Gail Summerskill Cummins, “Coming to Voice,” in Yancey
p. 48:
Gibson defines voice in writing: “author’s created persona, his mask or voice”
mask metaphor works because in classical Greece “the mask both identified a character and helped project that character’s voice.”
masks “identifies, disguises, protects.”
p. 49:
“mask worked both internally as an amplifier for the wearer and externally as an identifier for the audience.”
“writer’s voice projects internal attributes, qualities, and selves of the writer, while at the same time protecting the writer’s identities.”
voice should not be seen as “nominal,” but rather as a “process of seeing, reseeing, and redefining our selves [50] and the role-relationships we, our selves and others, play as we create written voices within the constraints of our language, our discourses, and our culture.”
p. 50:
“I am struggling to lift off masks as I write this text. The voices in the room deafen. I hear the voices in my editor’s comments and suggestions; I hear the voices of my ‘research’ – articles by Toby Fulwiler and Nancy Sommers, books by Gloria Anzaldúa and Melanie Sarra Hanson, poems by Sharon Olds. I feel like a giant channel, trying not to drown in the streams of ideas, trying not to succumb to others’ authority, trying to allow myself, somehow, to author.”
Sommers quote: “It is in the trill of the pull between someone else’s authority and our own, between submission and independence that we must discover how to define ourselves.”
Cummins: “The pull between submitting to an other’s voice or depending on our own is defining. To author, it is necessary to have authority and the courage to authr, as well as the will to challenge authority.”
p. 51:
Bakhtin: “Language for the individual consciousness lies on the borderline between oneself and the other. The word in language is half someone else’s.”
MY THOUGTHS: I wonder if I can link “Arts in the Contact Zone by Pratt into voice in writing? What is Bakhtin getting at in this quote (without me reading his work)? I think there is this contact zone where students meet the authority of the university, and what comes out of it? It can be arts or perils, and right now, all too often, I think we see the peril of students making an awful parody of academic writing, not because they are bad writers, but because they must assume the language of the academy and the authority that goes with it, but don’t know how, because they leave behind their own authority. hmm…
Cummins doubts her own voice as well “because of the pull of someone else’s authority”
p. 52:
“All written voices are relational and in role; the task of the writer is to come to know these role-relationships through and in the act of writing.”

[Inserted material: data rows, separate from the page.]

(* ===== verification/ProgramProps.v ===== *)
(** * The threads of the program: what holds

    What the cold path sees, how the program ends, and how it may not. *)

From S2P Require Import Prelude Threads Float64 CString Messages PriceTick OrderBook OrderBookSpec.
From S2P Require Import OrderBookRefinement OrderBookProps FixParser SpscQueue MarketDispatcher Wire.
From S2P Require Import LatencyTracker PositionManager VolSurface RiskEngine System Program ProgramInvariant.


Local Open Scope Z_scope.

(** The step of one thread, from a state that is written out. *)
Ltac turn a := eapply rtc_l;
  [exists a; unfold perform, udp_turn, exec_turn; cbn; try match goal with H : _ = true |- _ => rewrite H end;
   unfold set_main, set_udp, set_net, set_calls, set_queues, set_exec, handleSignal; cbn; reflexivity|].

(** ** Claims *)

Section Claims.
Variable entries : positions -> list (bytes * Position double).
Variable parse_now : nat -> Z.
Variable match_now : nat -> nat -> Z.
Variable tick_now : nat -> Z.
Variable socket_ok : bool.
Variable orders_file : file.

Abbreviation program_step := (step entries parse_now match_now tick_now socket_ok orders_file).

MY THOUGHTS: This idea that voices and relationships keeps arise (perhaps out of the metaphor of voice itself), and it’s something that I never considered before I began researching this topic. It’s interesting, and I think I’m beginning to see where it fits in. We have to discuss relationships, or as Cummins says, be conscious of them (p. 51) as we write, to change ourselves in these relationships from object to subject (p. 51).
p. 53:
Hanson’s (1986) five stages of voicing:
“1. My voice (an unconscious, experientially grounded voice);
2. My Voice and the Foreign Voice (telling or showing what is learned, usually in the third person, and written in passive-voice exposition);
3. The Learned Voice (a voice beginning to take in and use that which is heard);
4. The Inherited Voice (the familial, internal voice);
5. The Owned Voice (a voiced self as owner and authority).”
p. 58:
“Voices construct writers: we do not write alone but in the company of, and with, voices from different discourse communities.”
OVERALL: So, we need to be conscious of constructions, conscious of voices in our heads and around us, in order to find our voice, in order to be able to find our authority and be able to write. We must move from object to subject, go through a “self-transformation, if we believe with Paulo Freire that to know our constructions is to begin to construct differently” (60).